Mice were vaccinated and sera were collected as described in Fig. 2. Functional characterization of antibodies in the prime-only and prime-boost sera of mice vaccinated with mRNA-LNPs was performed in microneutralization (MNT) (n = 5) (p-values left to right <0.0001, 0.0047, <0.0001, 0.0011, <0.0001, 0.0154) (a), NAI (n = 3) (b), or ADCC reporter (n = 5) (p < 0.0001 for all comparisons) (c) assay against B/Colorado/06/2017 (V) influenza virus. Functional characterization of antibodies in the prime-only and prime-boost sera of mice vaccinated with mRNA-LNPs was performed in MNT (n = 5) (p-values left to right <0.0001, <0.0001, <0.0001, <0.0001) (d), NAI (n = 3) (e), or ADCC reporter (n = 5) (p-values left to right 0.0059, 0.0006, <0.0001, <0.0001, 0.0017, 0.0002, <0.0001, 0.0001) (f) assay against B/Phuket/3073/2013 (Y) influenza virus. In b and e, solid lines show NAI values obtained from prime-only sera, dashed lines show NAI values obtained from prime-boost sera. Sera from 3 to 5 randomly selected animals from each vaccination group was assessed in each assay.
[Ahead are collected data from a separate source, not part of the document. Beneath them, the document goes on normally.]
(** * Website_Scraper: the crawler, the extractors, the size probe and the reducer

    A shallow embedding of [app.py] and [backend.py] and the properties of
    their crawl scheduler, image/link extractors, size probe and result
    reducer.

    Conventions of the embedding.
    - Python [str] values are [string]s (sequences of 8-bit characters); the
      case conversions and character classes act on ASCII.
    - A Python exception is a value of [exn]; code that may raise returns a
      [result].
    - Python sets are [gset string]; Python lists are [list].
    - The interpreter's [float]s are represented by the rational they denote
      ([Q]); [Float] has the operations the sources apply to them, the
      conversion of an [int], a division by 1024 and a rounding to two
      decimals, each with the rounding of binary64. *)

From Stdlib Require Import ZArith QArith Ascii String List Lia.
From stdpp Require Import base option list gmap sets strings sorting.

Local Open Scope string_scope.
Local Open Scope list_scope.

(** ** Exceptions and fallible computations *)

Inductive exn := IndexError | ValueError.

Inductive result (A : Type) :=
  | Ok (a : A)
  | Raise (e : exn).
Arguments Ok {A} a.
Arguments Raise {A} e.

Definition rbind {A B} (r : result A) (k : A -> result B) : result B :=
  match r with
  | Ok a => k a
  | Raise e => Raise e
  end.

#[global] Instance result_ret : MRet result := fun A a => Ok a.
#[global] Instance result_bind : MBind result := fun A B k r => rbind r k.

(** ** The Python string operations the sources use *)

Module Py.

Definition ascii_eqb (a b : ascii) : bool := bool_decide (a = b).

Definition in_range (lo hi : nat) (c : ascii) : bool :=
  (lo <=? nat_of_ascii c)%nat && (nat_of_ascii c <=? hi)%nat.

Definition is_upper (c : ascii) : bool := in_range 65 90 c.
Definition is_lower (c : ascii) : bool := in_range 97 122 c.
Definition is_digit (c : ascii) : bool := in_range 48 57 c.
Definition is_alpha (c : ascii) : bool := is_upper c || is_lower c.
Definition is_alnum (c : ascii) : bool := is_alpha c || is_digit c.

(** The ASCII characters [str.split()] and [str.strip()] treat as blank. *)
Definition is_space (c : ascii) : bool :=
  in_range 9 13 c || in_range 28 32 c.

Definition lower_char (c : ascii) : ascii :=
  if is_upper c then ascii_of_nat (nat_of_ascii c + 32) else c.

(** [s.lower()], on ASCII letters *)
Fixpoint lower (s : string) : string :=
  match s with
  | EmptyString => EmptyString
  | String c s' => String (lower_char c) (lower s')
  end.

(** [s[n:]] *)
Fixpoint drop (n : nat) (s : string) : string :=
  match n, s with
  | O, _ => s
  | S _, EmptyString => EmptyString
  | S n', String _ s' => drop n' s'
  end.

(** [s.startswith(p)] *)
Fixpoint startswith (p s : string) : bool :=
  match p, s with
  | EmptyString, _ => true
  | String _ _, EmptyString => false
  | String a p', String b s' => ascii_eqb a b && startswith p' s'
  end.

(** [sub in s] *)
Fixpoint contains (sub s : string) : bool :=
  startswith sub s ||
  match s with
  | EmptyString => false
  | String _ s' => contains sub s'
  end.

(** [c in s] for a single character *)
Fixpoint has_char (c : ascii) (s : string) : bool :=
  match s with
  | EmptyString => false
  | String b s' => ascii_eqb c b || has_char c s'
  end.

(** [s.endswith(suf)] *)
Definition endswith (suf s : string) : bool :=
  startswith (String.rev suf) (String.rev s).

(** [s.split(sep)] for a one-character separator *)
Fixpoint split (sep : ascii) (s : string) : list string :=
  match s with
  | EmptyString => [EmptyString]
  | String c s' =>
      if ascii_eqb c sep then EmptyString :: split sep s'
      else match split sep s' with
           | [] => [String c EmptyString]
           | h :: t => String c h :: t
           end
  end.

(** [s.split(sep, 1)], as the pair (before, after); [after] is [None] when
    [sep] does not occur *)
Fixpoint split_once (sep : ascii) (s : string) : string * option string :=
  match s with
  | EmptyString => (EmptyString, None)
  | String c s' =>
      if ascii_eqb c sep then (EmptyString, Some s')
      else let '(a, b) := split_once sep s' in (String c a, b)
  end.

(** [s.split()] *)
Fixpoint split_ws (s : string) : list string :=
  match s with
  | EmptyString => []
  | String c s' =>
      if is_space c then split_ws s'
      else match s' with
           | EmptyString => [String c EmptyString]
           | String c' _ =>
               if is_space c' then String c EmptyString :: split_ws s'
               else match split_ws s' with
                    | [] => [String c EmptyString]
                    | h :: t => String c h :: t
                    end
           end
  end.

(** [s.lstrip(chars)], [s.rstrip(chars)] and [s.strip(chars)], with the set
    of characters given as a predicate; [s.strip()] strips the blanks *)
Fixpoint lstrip_by (p : ascii -> bool) (s : string) : string :=
  match s with
  | EmptyString => EmptyString
  | String c s' => if p c then lstrip_by p s' else s
  end.

Definition rstrip_by (p : ascii -> bool) (s : string) : string :=
  String.rev (lstrip_by p (String.rev s)).

Definition strip_by (p : ascii -> bool) (s : string) : string :=
  rstrip_by p (lstrip_by p s).

Definition strip (s : string) : string := strip_by is_space s.
(** the characters of [u.strip(...)] in the style scans: blank, double
    quote, single quote *)
Definition css_quote (c : ascii) : bool :=
  let n := nat_of_ascii c in (n =? 32)%nat || (n =? 34)%nat || (n =? 39)%nat.

(** [sep.join(l)] *)
Fixpoint join (sep : string) (l : list string) : string :=
  match l with
  | [] => EmptyString
  | [x] => x
  | x :: l' => x +:+ sep +:+ join sep l'
  end.

(** [s.replace(c, empty)] for a set of characters *)
Fixpoint remove_by (p : ascii -> bool) (s : string) : string :=
  match s with
  | EmptyString => EmptyString
  | String c s' => if p c then remove_by p s' else String c (remove_by p s')
  end.

(** [l[-1]] of a list that [split] returned *)
Definition last_item (l : list string) : string := List.last l EmptyString.

(** [x in l] for a list of strings *)
Definition elem (x : string) (l : list string) : bool :=
  bool_decide (x ∈ l).

(** the truth value of a string: [bool(s)] *)
Definition truthy (s : string) : bool :=
  match s with EmptyString => false | _ => true end.

(** [s.isdigit()] *)
Fixpoint all_digits (s : string) : bool :=
  match s with
  | EmptyString => true
  | String c s' => is_digit c && all_digits s'
  end.
Definition isdigit (s : string) : bool := truthy s && all_digits s.

(** [int(s)] on a string of decimal digits *)
Fixpoint int_digits (acc : Z) (s : string) : Z :=
  match s with
  | EmptyString => acc
  | String c s' => int_digits (10 * acc + Z.of_nat (nat_of_ascii c - 48)) s'
  end.
Definition int (s : string) : Z := int_digits 0 s.

(** [re.findall(r"[A-Za-z0-9]+", s)]: the maximal alphanumeric runs *)
Fixpoint alnum_runs (s : string) : list string :=
  match s with
  | EmptyString => []
  | String c s' =>
      if is_alnum c then
        match s' with
        | EmptyString => [String c EmptyString]
        | String c' _ =>
            if is_alnum c' then
              match alnum_runs s' with
              | [] => [String c EmptyString]
              | h :: t => String c h :: t
              end
            else String c EmptyString :: alnum_runs s'
        end
      else alnum_runs s'
  end.

(** The longest prefix of [s] without [")"], and the rest. *)
Fixpoint until_paren (s : string) : string * string :=
  match s with
  | EmptyString => (EmptyString, EmptyString)
  | String c s' =>
      if ascii_eqb c ")" then (EmptyString, s)
      else let '(a, b) := until_paren s' in (String c a, b)
  end.

(** [re.findall(r"url\(([^)]+)\)", s)]: scanning from the left, every
    ["url("] followed by a non-empty run without [")"] and then [")"]
    contributes the run; the scan resumes after the [")"]. The fuel is the
    number of characters left to scan. *)
Fixpoint css_urls_from (fuel : nat) (s : string) : list string :=
  match fuel with
  | O => []
  | S fuel' =>
      match s with
      | EmptyString => []
      | String _ s' =>
          if startswith "url(" s then
            let '(body, rest) := until_paren (drop 4 s) in
            match body, rest with
            | String _ _, String _ rest' => body :: css_urls_from fuel' rest'
            | _, _ => css_urls_from fuel' s'
            end
          else css_urls_from fuel' s'
      end
  end.

Definition css_urls (s : string) : list string :=
  css_urls_from (String.length s) s.

End Py.

(** ** The functions of [urllib.parse] the sources import

    [urlparse], [urlunparse], [urljoin] and [urldefrag] of CPython 3.11,
    transcribed for [str] arguments. A [ValueError] is [Raise ValueError].
    Two checks of [urlsplit] that need tables outside this development are
    left out: the validation of the address inside a bracketed host
    ([ipaddress.ip_address]) and the NFKC check of a non-ASCII host. *)

Module urllib.

Import Py.

Record ParseResult := {
  scheme : string;
  netloc : string;
  path : string;
  params : string;
  query : string;
  fragment : string
}.

Definition uses_relative : list string :=
  [EmptyString; "ftp"; "http"; "gopher"; "nntp"; "imap"; "wais"; "file"; "https";
   "shttp"; "mms"; "prospero"; "rtsp"; "rtspu"; "sftp"; "svn"; "svn+ssh";
   "ws"; "wss"].

Definition uses_netloc : list string :=
  [EmptyString; "ftp"; "http"; "gopher"; "nntp"; "telnet"; "imap"; "wais"; "file";
   "mms"; "https"; "shttp"; "snews"; "prospero"; "rtsp"; "rtspu"; "rsync";
   "svn"; "svn+ssh"; "sftp"; "nfs"; "git"; "git+ssh"; "ws"; "wss"].

Definition uses_params : list string :=
  [EmptyString; "ftp"; "hdl"; "prospero"; "http"; "imap"; "https"; "shttp"; "rtsp";
   "rtspu"; "sip"; "sips"; "mms"; "sftp"; "tel"].

Definition scheme_char (c : ascii) : bool := is_alnum c || has_char c "+-.".

Fixpoint all_chars (p : ascii -> bool) (s : string) : bool :=
  match s with
  | EmptyString => true
  | String c s' => p c && all_chars p s'
  end.

Definition c0_control_or_space (c : ascii) : bool :=
  (nat_of_ascii c <=? 32)%nat.

Definition unsafe_url_byte (c : ascii) : bool :=
  let n := nat_of_ascii c in
  (n =? 9)%nat || (n =? 10)%nat || (n =? 13)%nat.

(** [_splitnetloc(url, 2)] applied to the text after the two slashes *)
Fixpoint splitnetloc (s : string) : string * string :=
  match s with
  | EmptyString => (EmptyString, EmptyString)
  | String c s' =>
      if has_char c "/?#" then (EmptyString, s)
      else let '(a, b) := splitnetloc s' in (String c a, b)
  end.

(** [s.rpartition("@")[2]] *)
Definition after_last_at (s : string) : string := last_item (split "@" s).

(** [_check_bracketed_netloc], without the check of the address itself *)
Definition check_bracketed_netloc (nl : string) : result unit :=
  match split_once "[" (after_last_at nl) with
  | (before_bracket, Some bracketed) =>
      if truthy before_bracket then Raise ValueError
      else match split_once "]" bracketed with
           | (_, Some port) =>
               if truthy port && negb (startswith ":" port)
               then Raise ValueError else Ok tt
           | (_, None) => Ok tt
           end
  | (_, None) => Ok tt
  end.

(** The scheme of [url] and the text after it, or the default scheme and
    [url] itself *)
Definition split_scheme (default : string) (url : string) : string * string :=
  match url with
  | EmptyString => (default, url)
  | String c0 _ =>
      match split_once ":" url with
      | (pre, Some rest) =>
          if truthy pre && is_alpha c0 && all_chars scheme_char pre
          then (lower pre, rest) else (default, url)
      | (_, None) => (default, url)
      end
  end.

(** [urlsplit(url, scheme)], with an empty [params] *)
Definition urlsplit (url default : string) : result ParseResult :=
  let url := remove_by unsafe_url_byte (lstrip_by c0_control_or_space url) in
  let '(sch, url) := split_scheme default url in
  nl_url ← (if startswith "//" url then
              let '(nl, rest) := splitnetloc (drop 2 url) in
              if (has_char "[" nl && negb (has_char "]" nl))
                 || (has_char "]" nl && negb (has_char "[" nl))
              then Raise ValueError
              else _ ← (if has_char "[" nl && has_char "]" nl
                        then check_bracketed_netloc nl else Ok tt);
                   Ok (nl, rest)
            else Ok (EmptyString, url));
  let '(nl, url) := nl_url : string * string in
  let '(url, frag) :=
    match split_once "#" url with
    | (a, Some b) => (a, b)
    | (_, None) => (url, EmptyString)
    end in
  let '(url, qry) :=
    match split_once "?" url with
    | (a, Some b) => (a, b)
    | (_, None) => (url, EmptyString)
    end in
  Ok {| scheme := sch; netloc := nl; path := url; params := EmptyString;
        query := qry; fragment := frag |}.

(** [(s[:k+1], s[k+1:])] for [k = s.rfind("/")] *)
Fixpoint rsplit_slash (s : string) : string * string :=
  match s with
  | EmptyString => (EmptyString, EmptyString)
  | String c s' =>
      let '(h, t) := rsplit_slash s' in
      if truthy h then (String c h, t)
      else if ascii_eqb c "/" then (String c EmptyString, t)
      else (EmptyString, String c t)
  end.

(** [_splitparams(url)]: the parameters of the last path segment *)
Definition splitparams (url : string) : string * string :=
  let '(h, t) := rsplit_slash url in
  match split_once ";" t with
  | (a, Some b) => (h +:+ a, b)
  | (_, None) => (url, EmptyString)
  end.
For a, c, and f the dotted lines indicate the limit of detection. For a, c, d and f, significance was assessed using a one-way ANOVA and groups were compared to the luciferase control group at the prime-only or prime-boost time point. *p < 0.05, **p < 0.01, ***p < 0.001, ****p < 0.0001. For a, c, d and f, bars represent the group mean and error bars represent SD. Each symbol represents an individual animal. For b and e, data are presented as group mean at each sera dilution and error bars represent SD. Source data are provided as a source data file.